What you have to do →
From the entries that follow, gather each line holding the word "program".

Records for processing →
○ ○ ○ ○ ○
(** * LoudnessSorter: a Rocq model of [pyloud.py] and its checked properties

    The program scans a folder for audio files, keeps a JSON cache of their
    integrated loudness, measures the files the cache does not know yet and
    returns the files sorted by loudness.

    The model follows the Python source function by function.  What the
    source takes from libraries is modelled next to it, on a POSIX host:
    - [str] is [string]; [float] is the kernel's binary64 [float], whose
      comparison [<] is [PrimFloat.ltb] (false whenever an operand is NaN);
    - a [dict] is an association list in insertion order with unique keys;
    - [os.path] is [posixpath], on strings;
    - the file system is a tree of directories and files without links
      and without permissions; a file is known by what [json.load] makes
      of its bytes; path strings hold no NUL character;
    - the log file [loudness_processing.log] that the logging handler
      appends every record to is not a file of that tree: the records are
      kept in the trace of events, and where a property speaks of files
      it says whether the log file is among them;
    - [glob.glob] and [fnmatch] follow CPython's [glob.py] and [fnmatch.py];
    - [soundfile] and [pyloudnorm] are black boxes;
    - uncaught Python exceptions are results [Raise e]; what the program
      logs, submits to the thread pool and opens for writing is recorded as
      a trace of events. *)

From Stdlib Require Import String Ascii List Bool Arith Lia ZArith PArith.
From Stdlib Require Import Floats Permutation.
Import ListNotations.
Open Scope string_scope.
Open Scope list_scope.

Set Implicit Arguments.

(** ** Python values *)

(** Uncaught exceptions, by class. *)
Inductive exn :=
| JSONDecodeError
| UnicodeDecodeError
| AttributeError
| ValueError
| FileNotFoundError
| IsADirectoryError
| LibsndfileError
| OtherException.

Inductive result (A : Type) :=
| Ok (a : A)
| Raise (e : exn).
Arguments Ok {A} a.
Arguments Raise {A} e.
○ ○ ○ ○ ○
Output of the task →
    The program scans a folder for audio files, keeps a JSON cache of their
    - uncaught Python exceptions are results [Raise e]; what the program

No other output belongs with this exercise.